▶ _EXERCISE_
For the records below, report how many lines include "cJSON", with no accompanying text.

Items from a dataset
┌────────

(** Run an action step by step: the ones that cannot fail are done, a call of [malloc] splits
    the goal, and bounds are left to [lia]. *)
Ltac wp_pure :=
  match goal with
  | |- wp _ (mbind _ _) _ _ => apply wp_bind
  | |- wp _ (mret _) _ _ => apply wp_ret
  | |- wp _ (put _ _ _) _ _ => apply wp_put; [rewrite ?length_app; cbn [length]; lia|]
  | |- wp _ (put_nul _ _) _ _ => apply wp_put_nul; [rewrite ?length_app; cbn [length]; lia|]
  | |- wp _ (put_all _ _ _) _ _ =>
      apply wp_put_all; [rewrite ?length_app in *; cbn [length] in *; lia|]
  | |- wp _ (put_str _ _ _) _ _ =>
      apply wp_put_str; [rewrite ?length_app in *; cbn [length] in *; lia|]
  | |- wp _ free _ _ => apply wp_free
  | |- wp _ (set_ep _) _ _ => apply wp_set_ep
  | |- wp _ (next (_ :: _)) _ _ => apply wp_next
  end.

(** An item owns its children: induction over the whole tree. *)
Section Induction.
Context (P : cJSON -> Prop)
  (HP : forall ty vs vi vd s cs, Forall P cs -> P (Item ty vs vi vd s cs)).

Lemma cJSON_tree_ind (item : cJSON) : P item.
Proof using HP.
  revert item. fix IH 1. intros [ty vs vi vd s cs]. apply HP.
  induction cs as [|c cs IHcs]; constructor; [apply IH|apply IHcs].
Qed.
End Induction.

└────────

▶ _YOUR RESPONSE_
2